Fledermäuse gehören zu den faszinierendsten Tieren unserer heimischen Natur. Da sie sich überwiegend von Insekten ernähren, sind sie auf ein reichhaltiges Nahrungsangebot angewiesen. Mit einem kleinen Fledermausbeet möchte ich Besucherinnen und Besuchern zeigen, wie sich bereits mit einer gezielten Pflanzenauswahl ein wertvoller Beitrag zum Fledermausschutz leisten lässt. Das Beet dient vor allem als Anschauungsbeispiel. Es zeigt sechs heimische Pflanzen, die besonders viele nachtaktive Insekten – vor allem Nachtfalter – anziehen.

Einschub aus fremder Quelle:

Definition _evidence_authentic (evidence : pyval) (plan : Plan) : res exc bool :=
  match evidence with
  | PDict d =>
      if negb (is_str_or_none (dget0 d "plan_hash") (plan_hash plan)) then Ok false
      else match mac_key, dget0 d "evidence_mac" with
           | Some key, PStr mac =>
               if negb (truthy mac) then Ok false
               else
                 expected ← compute_integration_evidence_mac (dget0 d "verdict") (dget0 d "plan_hash")
                              (dget0 d "source_hash") (dget0 d "test_definition_hash") key;
                 compare_digest mac expected
           | _, _ => Ok false
           end
  | _ => Ok false
  end.
(** [evidence.get("verdict") == "DONE"]. *)
Definition verdict_done (evidence : pyval) : bool :=
  match evidence with PDict d => is_str_or_none (dget0 d "verdict") (Some "DONE") | _ => false end.

(** ** The lock boundary *)
Definition _canonical_repo (repository : string) : string := os_realpath (os_abspath repository).
Definition action_lock_name (action_class : string) (repo_identity : option string) (name : string)
  : res exc string :=
  if String.eqb action_class ACTION_GLOBAL then Ok ("global:" ++ name)
  else if String.eqb action_class ACTION_REPO_GLOBAL then
    match repo_identity with
    | Some r => _ ← res_unless (truthy r) ValueError; Ok ("repo:" ++ r ++ ":" ++ name)
    | None => Err ValueError
    end
  else Err ValueError.
Definition integration_lock_name (repository integration_target : string) : res exc string :=
  action_lock_name ACTION_REPO_GLOBAL (Some (_canonical_repo repository)) ("integrate:" ++ integration_target).

(** ** Admission *)
(** [a or b]. *)
Definition por (a b : option string) : option string := if otruthy a then a else b.
Definition source_head_of (j : Job) : option string :=
  por (w_expected_head (j_writer j)) (w_current_head (j_writer j)).
Definition err_if (b : bool) (code : string) : list string := if b then [code] else [].
Definition _git_evidence_errors (j : Job) : gitcmd (list string) :=
  let w := j_writer j in
  match w_repo_identity w, w_canonical_worktree_path w with
  | Some repo_raw, Some wt =>
      if negb (truthy repo_raw) || negb (truthy wt) then mret [] else
      let repo := _canonical_repo repo_raw in
      isdir ← gets (fun log => os_isdir log wt);
      if negb isdir then mret ["worktree_missing"] else
      top ← show_toplevel wt;
      match top with
      | None => mret ["worktree_not_git"]
      | Some top =>
          let source_head := source_head_of j in
          let head_sha := is_sha_like (sha_of source_head) in
          e2 ← (if head_sha then
                  r ← resolve_sha repo (sha_of source_head);
                  mret (err_if (negb (is_some r)) "source_head_unresolvable")
                else mret []);
          e3 ← (if otruthy (w_branch_identity w) && otruthy source_head then
                  tip ← resolve_sha repo (sha_of (w_branch_identity w));
                  mret (match tip with
                        | None => ["branch_unresolvable"]
                        | Some t => err_if (negb (ostr_eqb source_head (Some t))) "branch_tip_mismatch"
                        end)
                else mret []);
          dirty ← is_dirty wt;
          e5 ← (if is_sha_like (sha_of (w_base_commit w)) && head_sha then
                  a ← is_ancestor repo (sha_of (w_base_commit w)) (sha_of source_head);
                  mret (err_if (negb a) "base_not_ancestor")
                else mret []);
          mret (err_if (negb (String.eqb top repo)) "repo_identity_mismatch" ++ e2 ++ e3
                ++ err_if dirty "worktree_dirty" ++ e5)%list
      end
  | _, _ => mret []
  end.

Definition missing_or_invalid (r : res exc (option string)) (name : string) : list string :=
  match r with
  | Ok (Some _) => []
  | Ok None => [name ++ "_missing"]
  | Err _ => [name ++ "_invalid"]
  end.
Fixpoint finding_errors (l : list Finding) : list string :=
  match l with
  | [] => []
  | f :: l =>
      if negb (bool_decide (Models.f_status f = F_OPEN)) then finding_errors l
      else
        let sev := upper (strip (f_severity f)) in
        if String.eqb sev "HIGH" then ["open_high_finding"]
        else if String.eqb sev "CRITICAL" then ["open_critical_finding"]
        else finding_errors l
  end.
Definition admission_errors (source_job_id : string) : qcmd (list string) :=
  job ← on_store (get_supervisor_job source_job_id);
  match job with
  | None => mret ["source_job_missing"]
  | Some j =>
      let w := j_writer j in
      findings ← on_store (on_core (list_findings (j_task_id j)));
      git_errors ← on_git (_git_evidence_errors j);
      mret (err_if (negb (ostr_in (j_terminal j) INTEGRATION_READY_TERMINALS)) "source_not_terminal_done"
        ++ missing_or_invalid (validate_repo_identity (w_repo_identity w)) "repo_identity"
        ++ err_if (negb (is_sha_like (sha_of (w_base_commit w)))) "base_commit_not_proven"
        ++ err_if (negb (is_sha_like (sha_of (source_head_of j)))) "source_head_not_proven"
        ++ err_if (otruthy (w_expected_head w) && otruthy (w_current_head w)
                   && negb (ostr_eqb (w_expected_head w) (w_current_head w))) "head_ambiguous"
        ++ missing_or_invalid (validate_branch_identity (w_branch_identity w)) "branch_identity"
        ++ err_if (negb (fl_open_findings_count (j_flow j) =? 0)%Z) "open_findings"
        ++ finding_errors findings ++ git_errors)%list
  end.
Definition enqueue_candidate (source_job_id integration_target : string) (depends_on : option string)
    (priority : Z) : qcmd (option Candidate) :=
  _ ← raise_unless (valid_branch integration_target) IntegrationError;
  errors ← admission_errors source_job_id;
  _ ← raise_unless (match errors with [] => true | _ => false end) IntegrationError;
  job ← on_store (get_supervisor_job source_job_id);
  j ← some_or job TypeError;
  repo_raw ← some_or (w_repo_identity (j_writer j)) TypeError;
  let repo := _canonical_repo repo_raw in
  let dep := match depends_on with
             | Some d => Some d
             | None => if otruthy (j_depends_on j)
                       then Some (candidate_id_for repo integration_target (sha_of (j_depends_on j)))
                       else None
             end in
  on_store (create_integration_candidate repo integration_target source_job_id
    (mkNewCandidate (w_base_commit (j_writer j)) (source_head_of j) (w_branch_identity (j_writer j))
       dep priority None)).

(** ** Evaluation *)
Definition integrated_row (c : Candidate) : bool := in_state CS_INTEGRATED c.
Definition _dependency_satisfied (c : Candidate) : qcmd bool :=
  match c_depends_on c with
  | None => mret true
  | Some dep =>
      if negb (truthy dep) then mret true else
      row ← on_store (get_integration_candidate dep);
      match row with
      | Some d => mret (integrated_row d)
      | None =>
          row ← on_store (get_integration_candidate
                  (candidate_id_for (c_repository c) (c_integration_target c) dep));
          mret (match row with Some d => integrated_row d | None => false end)
      end
  end.
Definition list_reviews (task_id : string) : cmd (list Review) :=
  query (fun db => of_task rv_task_id task_id (db_reviews db)).
Definition _default_review_policy (source_job : Job) : qcmd (option string) :=
  task ← on_store (on_core (get_task (j_task_id source_job)));
  match task with
  | None => mret None
  | Some t =>
      if negb (bool_decide (t_risk_class t = HIGH)) then mret None else
      reviews ← on_store (on_core (list_reviews (j_task_id source_job)));
      mret (if existsb (fun r => ostr_eqb (rv_source_class r) (Some "controller")
                                 && str_in (rv_verdict r) APPROVING_REVIEW_VERDICTS) reviews
            then None else Some "REVIEW_REQUIRED")
  end.
Definition no_holder : Holder := mkHolder None None false.
Definition evaluate_candidate (candidate_id : string) : qcmd (option Candidate) :=
  row ← on_store (get_integration_candidate candidate_id);
  c ← some_or row CandidateNotFound;
  if negb (in_state CS_PENDING c || in_state CS_STALE c) then mret (Some c) else
  let move to code := on_store (transition_integration_candidate candidate_id (c_state c)
                        (CandidateState_value to) (c_revision c) no_holder [C_last_error_code code]) in
  ok ← _dependency_satisfied c;
  if negb ok then move CS_PENDING (Some "DEPENDENCY_NOT_INTEGRATED") else
  source_job ← on_store (get_supervisor_job (c_source_job_id c));
  review_error ← match source_job with Some j => _default_review_policy j | None => mret None end;
  match review_error with
  | Some e => move CS_PENDING (Some e)
  | None => move CS_READY None
  end.

(** ** The integration worktree *)
Definition _target_tip (repository target : string) : gitcmd (option string) := resolve_sha repository target.
Definition _current_integration_base (repository target : string) (target_tip : option string)
  : qcmd (option string) :=
  candidates ← on_store (list_integration_candidates (Some repository) (Some target) None);
  let heads := omap (fun c => if integrated_row c && is_sha_like (sha_of (c_integrated_head c))
                              then c_integrated_head c else None) candidates in
  mret match last heads with Some h => Some h | None => target_tip end.
Definition _integration_worktree_name (repository target : string) : string :=
  "integration-" ++ String.substring 0 12 (sha256_hex (utf8 (_canonical_repo repository ++ NUL ++ target))).
Definition _integration_worktree_path (repository target : string) : res exc string :=
  resolve_canonical_worktree_path (_integration_worktree_name repository target) worktrees_root.
Definition _integration_branch (target : string) : string := "integration/" ++ lstrip_char "/" target.
(** [inl]: the text of the [IntegrationError]. *)
Definition _ensure_integration_worktree (repository target base_sha : string)
  : qcmd (string + string * string) :=
  let branch := _integration_branch target in
  wt_path ← lift (_integration_worktree_path repository target);
  if negb (is_sha_like base_sha) then mret (inl "invalid integration base sha") else
  _ ← on_git (remove_worktree repository wt_path);
  exists_ ← on_git (branch_exists repository branch);
  candidates ← (if exists_ : bool then on_store (list_integration_candidates (Some repository) (Some target) None)
                else mret []);
  if exists_ && negb (existsb (fun c => ostr_eqb (c_integration_branch c) (Some branch)) candidates)
  then mret (inl ("refusing to remove unowned branch " ++ repr_str branch)) else
  _ ← (if exists_ : bool then on_git (delete_branch repository branch) else mret true);
  added ← on_git (add_worktree repository wt_path branch base_sha);
  mret (if added : bool then inr (wt_path, branch)
        else inl ("failed to create integration worktree for " ++ repr_str target)).
Definition _classify (c : Candidate) (target_tip : option string) : qcmd MergeClassification :=
  dependency_integrated ← _dependency_satisfied c;
  on_git (classify_merge (c_repository c) target_tip (c_source_head c) (c_base_commit c) dependency_integrated).
Definition _run_integration_tests (c : Candidate) (worktree_path base_sha : string)
  : qcmd (string + Plan * pyval) :=
  changed ← on_git (changed_paths_vs worktree_path base_sha);
  plan ← plan_builder c changed base_sha;
  match plan with
  | inl e => mret (inl e)
  | inr plan =>
      evidence ← test_runner c worktree_path plan changed;
      mret match evidence with inl e => inl e | inr v => inr (plan, v) end
  end.

(** ** One candidate *)
Inductive fence_result : Type :=
| Moved (c : Candidate)
| Raced
| Lost.
Section Fenced.
Context (candidate_id lock_name holder_job_id : string) (holder_lease_epoch : Z).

Diese wiederum bilden eine wichtige Nahrungsquelle für Fledermäuse. Zu den Beispielpflanzen gehören:
Wegwarte
Wiesensalbei
Gewöhnliches Seifenkraut
Schmalblättriges Weidenröschen
Nickendes Leimkraut
Gewöhnliche Pechnelke
Viele dieser Pflanzen öffnen ihre Blüten oder entfalten ihren Duft besonders in den Abendstunden. Damit locken sie nachtaktive Bestäuber an und schaffen ein reich gedecktes Buffet für Fledermäuse. Natürlich endet das Nahrungsangebot für Fledermäuse nicht mit diesem Beet. Im gesamten Garten finden sich weitere Pflanzen für nachtaktive Insekten wie Blutweiderich, Thymian, Echtes Johanniskraut, Wasserdost und Wilder Majoran.